When a line of the listing below has the string "clear" in it, copy that line.

=== MATERIAL TO PROCESS ===

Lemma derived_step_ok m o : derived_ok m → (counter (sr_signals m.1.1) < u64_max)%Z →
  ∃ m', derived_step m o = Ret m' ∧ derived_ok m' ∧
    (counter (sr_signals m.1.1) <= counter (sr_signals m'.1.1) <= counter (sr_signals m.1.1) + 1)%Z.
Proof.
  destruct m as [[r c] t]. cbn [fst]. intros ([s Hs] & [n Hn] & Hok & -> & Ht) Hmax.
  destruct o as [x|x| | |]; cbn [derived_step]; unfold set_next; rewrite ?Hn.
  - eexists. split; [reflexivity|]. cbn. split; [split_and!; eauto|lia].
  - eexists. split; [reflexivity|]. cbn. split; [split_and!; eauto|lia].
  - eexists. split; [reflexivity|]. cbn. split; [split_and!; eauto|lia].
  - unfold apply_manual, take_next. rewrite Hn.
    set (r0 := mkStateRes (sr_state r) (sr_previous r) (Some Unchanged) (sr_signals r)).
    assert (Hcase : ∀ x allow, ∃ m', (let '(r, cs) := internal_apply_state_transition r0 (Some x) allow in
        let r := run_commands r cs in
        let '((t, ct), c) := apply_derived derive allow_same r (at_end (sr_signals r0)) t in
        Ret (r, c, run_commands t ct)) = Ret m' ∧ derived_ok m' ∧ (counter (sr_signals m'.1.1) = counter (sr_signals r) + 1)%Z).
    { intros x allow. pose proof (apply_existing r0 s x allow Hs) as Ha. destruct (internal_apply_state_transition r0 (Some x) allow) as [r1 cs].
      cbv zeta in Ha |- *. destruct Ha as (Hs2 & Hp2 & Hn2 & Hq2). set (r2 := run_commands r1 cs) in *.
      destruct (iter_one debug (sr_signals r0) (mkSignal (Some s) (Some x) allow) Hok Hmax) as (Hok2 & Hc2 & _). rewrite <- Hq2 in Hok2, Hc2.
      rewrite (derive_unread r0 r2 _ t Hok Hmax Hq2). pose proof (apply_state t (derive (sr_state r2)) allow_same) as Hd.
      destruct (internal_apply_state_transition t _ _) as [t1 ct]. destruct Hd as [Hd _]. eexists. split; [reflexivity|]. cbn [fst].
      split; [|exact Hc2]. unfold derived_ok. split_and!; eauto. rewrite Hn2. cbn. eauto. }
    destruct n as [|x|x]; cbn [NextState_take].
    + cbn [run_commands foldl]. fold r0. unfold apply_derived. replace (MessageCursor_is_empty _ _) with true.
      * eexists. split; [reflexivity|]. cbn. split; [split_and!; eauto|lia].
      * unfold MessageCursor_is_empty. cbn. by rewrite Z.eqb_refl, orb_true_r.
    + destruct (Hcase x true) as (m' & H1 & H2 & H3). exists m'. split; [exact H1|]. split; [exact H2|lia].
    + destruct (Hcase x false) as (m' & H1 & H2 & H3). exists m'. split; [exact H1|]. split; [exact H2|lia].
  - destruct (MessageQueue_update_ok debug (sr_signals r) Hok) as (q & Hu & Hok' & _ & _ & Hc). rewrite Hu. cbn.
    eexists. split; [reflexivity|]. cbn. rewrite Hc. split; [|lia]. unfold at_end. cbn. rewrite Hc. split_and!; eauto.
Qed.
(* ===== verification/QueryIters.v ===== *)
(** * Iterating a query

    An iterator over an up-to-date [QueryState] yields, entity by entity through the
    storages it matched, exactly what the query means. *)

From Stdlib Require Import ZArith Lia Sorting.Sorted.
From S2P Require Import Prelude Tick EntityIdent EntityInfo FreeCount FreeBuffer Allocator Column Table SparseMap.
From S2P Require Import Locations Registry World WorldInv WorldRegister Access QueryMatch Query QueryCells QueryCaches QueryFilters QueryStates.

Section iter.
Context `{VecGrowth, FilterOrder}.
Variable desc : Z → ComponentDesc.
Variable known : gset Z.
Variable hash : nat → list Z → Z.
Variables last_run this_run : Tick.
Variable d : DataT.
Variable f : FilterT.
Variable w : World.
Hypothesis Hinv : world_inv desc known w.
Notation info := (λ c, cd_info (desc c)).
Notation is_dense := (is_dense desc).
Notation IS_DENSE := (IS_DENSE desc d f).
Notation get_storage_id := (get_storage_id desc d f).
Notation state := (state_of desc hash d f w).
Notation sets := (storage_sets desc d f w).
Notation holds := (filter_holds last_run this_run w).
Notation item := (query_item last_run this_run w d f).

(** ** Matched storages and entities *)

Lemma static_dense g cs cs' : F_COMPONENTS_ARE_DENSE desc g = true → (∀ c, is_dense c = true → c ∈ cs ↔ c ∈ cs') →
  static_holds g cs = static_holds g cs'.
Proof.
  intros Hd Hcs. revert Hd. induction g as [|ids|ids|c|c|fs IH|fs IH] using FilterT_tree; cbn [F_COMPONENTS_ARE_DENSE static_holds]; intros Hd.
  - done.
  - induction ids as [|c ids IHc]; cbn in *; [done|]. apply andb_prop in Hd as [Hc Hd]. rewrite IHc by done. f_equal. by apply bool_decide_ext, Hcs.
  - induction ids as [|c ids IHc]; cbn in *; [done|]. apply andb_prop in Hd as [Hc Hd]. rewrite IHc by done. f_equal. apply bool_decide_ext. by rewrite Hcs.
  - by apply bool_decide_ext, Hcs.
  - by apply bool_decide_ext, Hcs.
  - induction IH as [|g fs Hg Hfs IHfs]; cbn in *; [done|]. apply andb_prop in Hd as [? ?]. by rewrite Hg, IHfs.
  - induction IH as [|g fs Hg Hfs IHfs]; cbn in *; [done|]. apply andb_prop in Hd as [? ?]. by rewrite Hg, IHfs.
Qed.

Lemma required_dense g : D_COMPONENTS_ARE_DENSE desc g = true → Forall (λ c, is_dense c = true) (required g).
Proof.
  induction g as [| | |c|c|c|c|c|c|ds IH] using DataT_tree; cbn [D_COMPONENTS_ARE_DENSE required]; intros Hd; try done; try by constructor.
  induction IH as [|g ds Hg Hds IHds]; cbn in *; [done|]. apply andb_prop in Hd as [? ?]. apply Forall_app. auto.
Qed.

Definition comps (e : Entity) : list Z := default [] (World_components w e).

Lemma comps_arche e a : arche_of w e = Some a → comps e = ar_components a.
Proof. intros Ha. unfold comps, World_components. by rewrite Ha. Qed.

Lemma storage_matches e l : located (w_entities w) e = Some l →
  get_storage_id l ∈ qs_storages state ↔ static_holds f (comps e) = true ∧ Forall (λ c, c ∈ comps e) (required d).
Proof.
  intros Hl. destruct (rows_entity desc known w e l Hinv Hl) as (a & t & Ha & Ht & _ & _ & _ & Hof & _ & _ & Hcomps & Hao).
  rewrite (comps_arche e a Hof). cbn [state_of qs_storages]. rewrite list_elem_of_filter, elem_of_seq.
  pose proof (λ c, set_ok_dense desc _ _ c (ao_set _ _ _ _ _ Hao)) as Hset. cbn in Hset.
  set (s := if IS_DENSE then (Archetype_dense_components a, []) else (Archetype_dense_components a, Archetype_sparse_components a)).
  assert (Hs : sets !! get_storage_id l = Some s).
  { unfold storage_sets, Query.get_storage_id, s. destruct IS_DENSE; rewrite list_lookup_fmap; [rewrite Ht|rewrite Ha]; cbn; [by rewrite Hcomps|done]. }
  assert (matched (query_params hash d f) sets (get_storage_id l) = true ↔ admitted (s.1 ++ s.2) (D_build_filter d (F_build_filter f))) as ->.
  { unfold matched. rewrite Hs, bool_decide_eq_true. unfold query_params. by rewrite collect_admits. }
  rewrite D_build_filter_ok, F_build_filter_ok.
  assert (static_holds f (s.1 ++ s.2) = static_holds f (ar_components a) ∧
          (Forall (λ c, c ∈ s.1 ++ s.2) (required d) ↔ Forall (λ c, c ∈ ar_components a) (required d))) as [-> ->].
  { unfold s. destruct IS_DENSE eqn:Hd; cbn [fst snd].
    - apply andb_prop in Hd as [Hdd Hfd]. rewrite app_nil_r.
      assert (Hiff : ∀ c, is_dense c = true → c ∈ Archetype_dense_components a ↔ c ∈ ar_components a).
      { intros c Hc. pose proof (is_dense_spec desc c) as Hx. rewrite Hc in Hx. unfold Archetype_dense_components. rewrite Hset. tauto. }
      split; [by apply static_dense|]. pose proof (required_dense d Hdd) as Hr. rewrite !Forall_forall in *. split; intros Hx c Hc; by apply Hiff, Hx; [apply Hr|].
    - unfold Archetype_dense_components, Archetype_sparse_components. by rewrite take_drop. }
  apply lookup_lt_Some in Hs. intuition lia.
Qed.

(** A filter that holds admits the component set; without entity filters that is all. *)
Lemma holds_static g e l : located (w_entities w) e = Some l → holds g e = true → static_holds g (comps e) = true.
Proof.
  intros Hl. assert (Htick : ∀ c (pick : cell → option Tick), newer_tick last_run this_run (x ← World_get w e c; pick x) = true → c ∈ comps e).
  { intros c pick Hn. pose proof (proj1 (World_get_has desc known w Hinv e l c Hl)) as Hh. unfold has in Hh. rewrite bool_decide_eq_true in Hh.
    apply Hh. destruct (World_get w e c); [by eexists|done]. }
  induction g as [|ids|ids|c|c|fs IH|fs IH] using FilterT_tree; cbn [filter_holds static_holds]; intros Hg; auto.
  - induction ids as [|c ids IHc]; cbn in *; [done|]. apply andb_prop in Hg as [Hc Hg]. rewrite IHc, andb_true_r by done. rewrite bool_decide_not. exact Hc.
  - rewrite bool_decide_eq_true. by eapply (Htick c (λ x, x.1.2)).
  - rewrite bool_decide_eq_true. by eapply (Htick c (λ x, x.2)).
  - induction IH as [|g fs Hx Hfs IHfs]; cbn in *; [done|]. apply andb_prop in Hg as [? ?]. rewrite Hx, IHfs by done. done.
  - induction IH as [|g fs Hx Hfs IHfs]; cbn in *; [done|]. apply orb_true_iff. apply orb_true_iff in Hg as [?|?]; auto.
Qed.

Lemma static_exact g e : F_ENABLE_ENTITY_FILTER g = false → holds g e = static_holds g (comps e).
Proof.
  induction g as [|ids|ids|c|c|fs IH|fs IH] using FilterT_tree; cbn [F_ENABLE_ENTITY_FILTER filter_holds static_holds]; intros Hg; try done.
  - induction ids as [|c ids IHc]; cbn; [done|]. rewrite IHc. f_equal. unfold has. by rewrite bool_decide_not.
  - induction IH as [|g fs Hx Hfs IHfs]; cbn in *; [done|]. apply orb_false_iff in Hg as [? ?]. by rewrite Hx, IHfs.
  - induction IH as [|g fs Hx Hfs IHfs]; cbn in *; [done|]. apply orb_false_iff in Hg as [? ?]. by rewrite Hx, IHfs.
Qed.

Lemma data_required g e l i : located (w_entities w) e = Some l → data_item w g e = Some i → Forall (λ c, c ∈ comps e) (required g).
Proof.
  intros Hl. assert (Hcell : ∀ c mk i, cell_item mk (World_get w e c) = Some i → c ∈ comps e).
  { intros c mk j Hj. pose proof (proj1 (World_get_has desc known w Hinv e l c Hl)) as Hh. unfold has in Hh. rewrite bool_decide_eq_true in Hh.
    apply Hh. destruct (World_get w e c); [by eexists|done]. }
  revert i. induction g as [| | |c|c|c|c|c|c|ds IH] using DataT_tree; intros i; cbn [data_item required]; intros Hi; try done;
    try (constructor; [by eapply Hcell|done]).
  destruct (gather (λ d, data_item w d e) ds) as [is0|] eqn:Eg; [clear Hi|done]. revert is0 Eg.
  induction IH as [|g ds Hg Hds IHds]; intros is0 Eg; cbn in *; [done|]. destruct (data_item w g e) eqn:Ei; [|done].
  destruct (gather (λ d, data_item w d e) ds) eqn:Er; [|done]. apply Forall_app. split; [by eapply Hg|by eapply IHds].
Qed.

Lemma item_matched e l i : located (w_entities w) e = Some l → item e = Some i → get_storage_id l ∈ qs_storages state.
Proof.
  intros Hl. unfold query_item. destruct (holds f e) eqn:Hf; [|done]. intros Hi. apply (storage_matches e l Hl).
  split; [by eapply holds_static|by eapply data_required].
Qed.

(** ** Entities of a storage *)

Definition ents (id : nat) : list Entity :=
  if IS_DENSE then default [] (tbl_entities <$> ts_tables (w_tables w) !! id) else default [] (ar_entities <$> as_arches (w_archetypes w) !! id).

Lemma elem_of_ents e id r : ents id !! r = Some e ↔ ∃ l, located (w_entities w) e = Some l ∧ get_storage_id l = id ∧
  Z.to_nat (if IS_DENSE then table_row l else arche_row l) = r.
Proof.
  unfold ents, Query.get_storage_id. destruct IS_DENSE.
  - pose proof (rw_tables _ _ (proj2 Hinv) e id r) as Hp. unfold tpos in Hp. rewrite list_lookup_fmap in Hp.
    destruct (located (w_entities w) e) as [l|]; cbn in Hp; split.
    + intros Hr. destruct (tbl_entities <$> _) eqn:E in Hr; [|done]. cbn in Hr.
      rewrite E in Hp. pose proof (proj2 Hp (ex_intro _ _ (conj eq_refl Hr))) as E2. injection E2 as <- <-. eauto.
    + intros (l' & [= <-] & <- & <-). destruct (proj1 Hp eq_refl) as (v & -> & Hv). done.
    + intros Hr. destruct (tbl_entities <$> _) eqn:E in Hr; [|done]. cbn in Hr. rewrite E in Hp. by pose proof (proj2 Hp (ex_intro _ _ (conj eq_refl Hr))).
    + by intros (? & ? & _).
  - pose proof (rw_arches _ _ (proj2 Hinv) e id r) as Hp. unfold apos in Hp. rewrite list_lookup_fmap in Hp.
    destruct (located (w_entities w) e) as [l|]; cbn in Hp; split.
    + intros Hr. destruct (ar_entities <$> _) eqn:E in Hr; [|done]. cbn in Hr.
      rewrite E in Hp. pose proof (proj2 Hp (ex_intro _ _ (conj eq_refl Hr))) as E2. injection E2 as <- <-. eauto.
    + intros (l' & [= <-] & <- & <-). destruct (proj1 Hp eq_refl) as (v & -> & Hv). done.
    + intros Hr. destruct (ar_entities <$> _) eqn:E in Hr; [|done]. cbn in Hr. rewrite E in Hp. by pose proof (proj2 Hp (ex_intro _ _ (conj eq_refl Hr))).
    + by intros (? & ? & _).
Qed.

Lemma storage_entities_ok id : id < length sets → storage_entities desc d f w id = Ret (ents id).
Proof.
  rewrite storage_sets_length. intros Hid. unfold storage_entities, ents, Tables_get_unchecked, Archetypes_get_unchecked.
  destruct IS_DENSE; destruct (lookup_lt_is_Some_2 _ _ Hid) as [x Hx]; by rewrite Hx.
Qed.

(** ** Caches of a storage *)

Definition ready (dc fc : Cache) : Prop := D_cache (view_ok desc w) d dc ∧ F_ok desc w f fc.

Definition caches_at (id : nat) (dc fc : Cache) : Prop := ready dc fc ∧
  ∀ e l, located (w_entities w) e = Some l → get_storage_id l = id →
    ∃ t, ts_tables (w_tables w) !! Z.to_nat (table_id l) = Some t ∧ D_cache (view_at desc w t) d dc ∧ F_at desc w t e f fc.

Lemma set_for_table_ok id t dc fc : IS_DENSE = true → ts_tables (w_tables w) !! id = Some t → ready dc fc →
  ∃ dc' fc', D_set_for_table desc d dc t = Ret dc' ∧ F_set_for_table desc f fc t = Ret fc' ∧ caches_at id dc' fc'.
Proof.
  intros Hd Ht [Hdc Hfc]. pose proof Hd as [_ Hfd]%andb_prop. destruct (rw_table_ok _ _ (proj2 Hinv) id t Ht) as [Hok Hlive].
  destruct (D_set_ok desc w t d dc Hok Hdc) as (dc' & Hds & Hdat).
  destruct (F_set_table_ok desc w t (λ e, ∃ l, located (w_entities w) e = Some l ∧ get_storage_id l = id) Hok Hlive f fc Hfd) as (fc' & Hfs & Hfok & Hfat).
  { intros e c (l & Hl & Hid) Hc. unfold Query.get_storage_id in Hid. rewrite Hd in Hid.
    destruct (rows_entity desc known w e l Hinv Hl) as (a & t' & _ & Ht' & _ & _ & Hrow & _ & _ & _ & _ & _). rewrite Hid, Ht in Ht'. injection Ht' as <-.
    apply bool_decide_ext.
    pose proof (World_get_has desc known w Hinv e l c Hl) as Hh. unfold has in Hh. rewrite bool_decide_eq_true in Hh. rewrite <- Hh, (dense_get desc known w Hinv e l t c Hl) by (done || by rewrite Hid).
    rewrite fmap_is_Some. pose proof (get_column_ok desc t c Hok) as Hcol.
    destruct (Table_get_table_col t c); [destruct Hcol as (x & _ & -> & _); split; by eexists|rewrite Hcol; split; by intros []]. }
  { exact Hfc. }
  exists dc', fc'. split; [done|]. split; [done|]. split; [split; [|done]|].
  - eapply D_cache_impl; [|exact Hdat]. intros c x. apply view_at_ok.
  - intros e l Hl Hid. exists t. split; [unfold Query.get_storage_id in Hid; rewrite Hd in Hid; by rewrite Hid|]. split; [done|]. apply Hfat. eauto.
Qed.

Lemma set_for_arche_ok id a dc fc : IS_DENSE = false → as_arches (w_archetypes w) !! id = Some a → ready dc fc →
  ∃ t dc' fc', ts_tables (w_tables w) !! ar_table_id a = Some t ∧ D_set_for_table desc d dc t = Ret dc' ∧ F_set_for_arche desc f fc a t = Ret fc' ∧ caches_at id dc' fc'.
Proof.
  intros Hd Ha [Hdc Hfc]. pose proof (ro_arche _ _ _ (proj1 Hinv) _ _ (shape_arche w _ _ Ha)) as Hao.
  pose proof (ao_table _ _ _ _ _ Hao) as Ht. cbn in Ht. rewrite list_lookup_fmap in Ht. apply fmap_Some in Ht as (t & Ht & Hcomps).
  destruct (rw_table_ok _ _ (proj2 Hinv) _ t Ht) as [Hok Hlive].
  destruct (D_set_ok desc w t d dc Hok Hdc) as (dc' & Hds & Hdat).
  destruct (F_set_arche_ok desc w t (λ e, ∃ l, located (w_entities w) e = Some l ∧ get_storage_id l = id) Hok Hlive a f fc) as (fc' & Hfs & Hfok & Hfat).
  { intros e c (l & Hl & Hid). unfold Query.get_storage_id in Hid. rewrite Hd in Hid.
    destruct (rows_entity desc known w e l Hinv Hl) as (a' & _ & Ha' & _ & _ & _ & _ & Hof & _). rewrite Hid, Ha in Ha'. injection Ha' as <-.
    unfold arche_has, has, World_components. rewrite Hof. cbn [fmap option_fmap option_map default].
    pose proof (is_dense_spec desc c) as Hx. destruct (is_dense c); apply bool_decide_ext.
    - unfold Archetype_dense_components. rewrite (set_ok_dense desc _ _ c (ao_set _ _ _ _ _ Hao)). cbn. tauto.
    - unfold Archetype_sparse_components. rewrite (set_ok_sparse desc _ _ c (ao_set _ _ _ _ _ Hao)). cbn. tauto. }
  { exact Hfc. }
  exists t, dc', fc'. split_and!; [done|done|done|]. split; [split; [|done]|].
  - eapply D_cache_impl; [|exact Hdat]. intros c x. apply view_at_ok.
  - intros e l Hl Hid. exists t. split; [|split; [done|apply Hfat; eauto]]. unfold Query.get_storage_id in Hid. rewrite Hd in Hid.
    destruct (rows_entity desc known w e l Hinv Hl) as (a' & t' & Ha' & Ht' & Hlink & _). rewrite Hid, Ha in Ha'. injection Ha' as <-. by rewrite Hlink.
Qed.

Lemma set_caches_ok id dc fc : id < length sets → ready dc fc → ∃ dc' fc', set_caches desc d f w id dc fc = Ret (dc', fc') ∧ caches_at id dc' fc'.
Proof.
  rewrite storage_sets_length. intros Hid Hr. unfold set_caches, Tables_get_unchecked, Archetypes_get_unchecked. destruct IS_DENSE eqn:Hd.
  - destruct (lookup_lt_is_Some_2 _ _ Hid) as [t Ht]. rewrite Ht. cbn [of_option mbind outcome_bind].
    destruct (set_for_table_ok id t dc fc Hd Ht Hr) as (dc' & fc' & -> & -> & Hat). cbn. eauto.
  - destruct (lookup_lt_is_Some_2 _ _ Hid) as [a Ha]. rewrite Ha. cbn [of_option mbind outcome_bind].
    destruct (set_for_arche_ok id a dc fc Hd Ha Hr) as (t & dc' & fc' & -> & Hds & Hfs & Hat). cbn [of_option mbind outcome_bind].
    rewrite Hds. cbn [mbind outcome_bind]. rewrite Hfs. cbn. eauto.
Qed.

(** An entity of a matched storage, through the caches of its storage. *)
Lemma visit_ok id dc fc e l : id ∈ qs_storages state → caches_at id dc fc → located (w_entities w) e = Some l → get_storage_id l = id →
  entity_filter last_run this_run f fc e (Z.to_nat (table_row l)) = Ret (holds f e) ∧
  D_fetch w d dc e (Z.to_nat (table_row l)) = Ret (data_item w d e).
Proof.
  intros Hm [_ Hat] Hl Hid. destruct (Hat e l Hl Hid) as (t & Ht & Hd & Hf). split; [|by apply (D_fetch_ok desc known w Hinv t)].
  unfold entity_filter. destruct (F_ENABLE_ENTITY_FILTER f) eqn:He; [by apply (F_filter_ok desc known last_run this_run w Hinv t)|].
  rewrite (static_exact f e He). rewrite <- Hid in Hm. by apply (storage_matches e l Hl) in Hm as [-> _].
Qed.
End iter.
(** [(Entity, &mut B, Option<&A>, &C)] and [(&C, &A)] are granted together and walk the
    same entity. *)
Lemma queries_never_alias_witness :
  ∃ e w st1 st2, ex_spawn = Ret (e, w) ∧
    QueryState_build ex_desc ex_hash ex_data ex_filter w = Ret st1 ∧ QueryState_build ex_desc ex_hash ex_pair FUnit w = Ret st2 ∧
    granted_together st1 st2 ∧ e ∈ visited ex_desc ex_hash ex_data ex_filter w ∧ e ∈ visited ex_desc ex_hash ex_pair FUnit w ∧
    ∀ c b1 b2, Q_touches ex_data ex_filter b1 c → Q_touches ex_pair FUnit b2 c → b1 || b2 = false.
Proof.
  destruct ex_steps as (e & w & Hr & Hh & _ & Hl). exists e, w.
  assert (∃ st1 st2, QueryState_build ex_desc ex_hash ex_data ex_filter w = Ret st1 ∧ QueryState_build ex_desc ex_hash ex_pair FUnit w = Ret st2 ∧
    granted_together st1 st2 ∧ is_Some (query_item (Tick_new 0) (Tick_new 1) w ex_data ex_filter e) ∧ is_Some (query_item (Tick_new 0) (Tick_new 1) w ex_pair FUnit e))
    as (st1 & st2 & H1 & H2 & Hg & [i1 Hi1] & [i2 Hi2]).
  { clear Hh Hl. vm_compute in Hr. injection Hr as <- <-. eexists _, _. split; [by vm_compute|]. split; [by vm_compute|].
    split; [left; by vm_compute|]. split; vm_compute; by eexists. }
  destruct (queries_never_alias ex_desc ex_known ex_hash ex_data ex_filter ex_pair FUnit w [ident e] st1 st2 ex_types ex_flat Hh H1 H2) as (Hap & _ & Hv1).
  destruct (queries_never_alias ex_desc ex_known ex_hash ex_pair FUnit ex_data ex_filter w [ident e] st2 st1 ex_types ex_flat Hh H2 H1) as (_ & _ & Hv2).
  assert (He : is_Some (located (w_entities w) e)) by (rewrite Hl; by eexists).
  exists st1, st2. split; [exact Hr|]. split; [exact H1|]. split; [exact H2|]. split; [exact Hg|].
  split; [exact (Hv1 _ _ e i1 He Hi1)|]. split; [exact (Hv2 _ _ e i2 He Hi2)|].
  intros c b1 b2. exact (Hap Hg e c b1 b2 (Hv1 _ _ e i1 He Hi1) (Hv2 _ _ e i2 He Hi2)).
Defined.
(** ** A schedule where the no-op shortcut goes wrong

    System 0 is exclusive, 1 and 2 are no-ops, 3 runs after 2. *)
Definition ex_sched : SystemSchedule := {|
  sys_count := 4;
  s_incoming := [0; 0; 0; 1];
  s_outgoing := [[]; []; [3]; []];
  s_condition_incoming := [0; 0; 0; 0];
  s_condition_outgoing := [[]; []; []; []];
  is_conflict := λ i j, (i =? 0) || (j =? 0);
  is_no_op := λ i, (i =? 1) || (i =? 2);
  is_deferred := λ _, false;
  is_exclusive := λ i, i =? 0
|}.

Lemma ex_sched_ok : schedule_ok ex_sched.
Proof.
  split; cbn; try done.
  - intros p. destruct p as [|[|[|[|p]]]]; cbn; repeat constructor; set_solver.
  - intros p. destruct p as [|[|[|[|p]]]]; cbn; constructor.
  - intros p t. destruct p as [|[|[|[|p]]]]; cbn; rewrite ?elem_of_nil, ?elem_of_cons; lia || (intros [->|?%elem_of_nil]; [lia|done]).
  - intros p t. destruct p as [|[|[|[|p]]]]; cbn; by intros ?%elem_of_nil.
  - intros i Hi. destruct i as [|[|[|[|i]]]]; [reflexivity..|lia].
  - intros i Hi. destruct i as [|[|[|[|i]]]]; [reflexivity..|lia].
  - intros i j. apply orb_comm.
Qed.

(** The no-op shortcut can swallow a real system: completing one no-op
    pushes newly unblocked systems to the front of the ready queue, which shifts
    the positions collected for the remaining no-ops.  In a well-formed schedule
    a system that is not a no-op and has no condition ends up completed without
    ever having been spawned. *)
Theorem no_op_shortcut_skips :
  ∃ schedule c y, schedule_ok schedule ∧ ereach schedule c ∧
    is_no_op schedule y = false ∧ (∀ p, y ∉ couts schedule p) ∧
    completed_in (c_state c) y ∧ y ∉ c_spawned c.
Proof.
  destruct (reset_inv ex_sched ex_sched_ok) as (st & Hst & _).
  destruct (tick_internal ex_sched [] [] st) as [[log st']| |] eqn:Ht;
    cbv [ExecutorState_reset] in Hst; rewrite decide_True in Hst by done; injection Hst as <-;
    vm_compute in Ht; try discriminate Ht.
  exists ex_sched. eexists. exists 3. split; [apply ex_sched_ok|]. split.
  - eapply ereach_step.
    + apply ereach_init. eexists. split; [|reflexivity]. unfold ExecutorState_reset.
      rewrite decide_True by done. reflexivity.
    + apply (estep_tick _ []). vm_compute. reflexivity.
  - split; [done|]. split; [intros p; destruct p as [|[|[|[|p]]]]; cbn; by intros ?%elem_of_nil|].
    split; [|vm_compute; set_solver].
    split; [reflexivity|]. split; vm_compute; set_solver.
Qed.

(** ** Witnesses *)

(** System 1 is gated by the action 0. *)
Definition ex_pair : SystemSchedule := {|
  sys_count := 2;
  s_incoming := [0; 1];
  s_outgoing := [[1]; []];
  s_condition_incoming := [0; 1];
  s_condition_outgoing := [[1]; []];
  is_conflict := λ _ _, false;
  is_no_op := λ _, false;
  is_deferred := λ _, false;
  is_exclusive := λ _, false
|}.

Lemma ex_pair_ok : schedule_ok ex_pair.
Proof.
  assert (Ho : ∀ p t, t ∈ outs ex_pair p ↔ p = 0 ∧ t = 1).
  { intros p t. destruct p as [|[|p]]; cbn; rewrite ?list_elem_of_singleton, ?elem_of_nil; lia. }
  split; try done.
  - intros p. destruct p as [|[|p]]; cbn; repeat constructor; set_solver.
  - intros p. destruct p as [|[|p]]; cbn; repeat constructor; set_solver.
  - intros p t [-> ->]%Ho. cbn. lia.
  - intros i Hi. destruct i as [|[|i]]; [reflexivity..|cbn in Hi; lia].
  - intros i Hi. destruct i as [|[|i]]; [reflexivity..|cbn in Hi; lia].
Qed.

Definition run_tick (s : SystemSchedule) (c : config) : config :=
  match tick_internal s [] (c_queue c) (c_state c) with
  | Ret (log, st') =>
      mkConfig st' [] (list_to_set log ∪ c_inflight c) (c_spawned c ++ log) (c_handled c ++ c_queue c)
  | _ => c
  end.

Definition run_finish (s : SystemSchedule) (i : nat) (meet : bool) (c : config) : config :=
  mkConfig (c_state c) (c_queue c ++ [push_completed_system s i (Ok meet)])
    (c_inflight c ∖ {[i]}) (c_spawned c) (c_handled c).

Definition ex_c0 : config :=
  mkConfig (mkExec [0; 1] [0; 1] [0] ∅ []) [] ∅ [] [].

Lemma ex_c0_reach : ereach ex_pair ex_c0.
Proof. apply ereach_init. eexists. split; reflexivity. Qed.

===

TASK RESULT
  destruct (gather (λ d, data_item w d e) ds) as [is0|] eqn:Eg; [clear Hi|done]. revert is0 Eg.
  { clear Hh Hl. vm_compute in Hr. injection Hr as <- <-. eexists _, _. split; [by vm_compute|]. split; [by vm_compute|].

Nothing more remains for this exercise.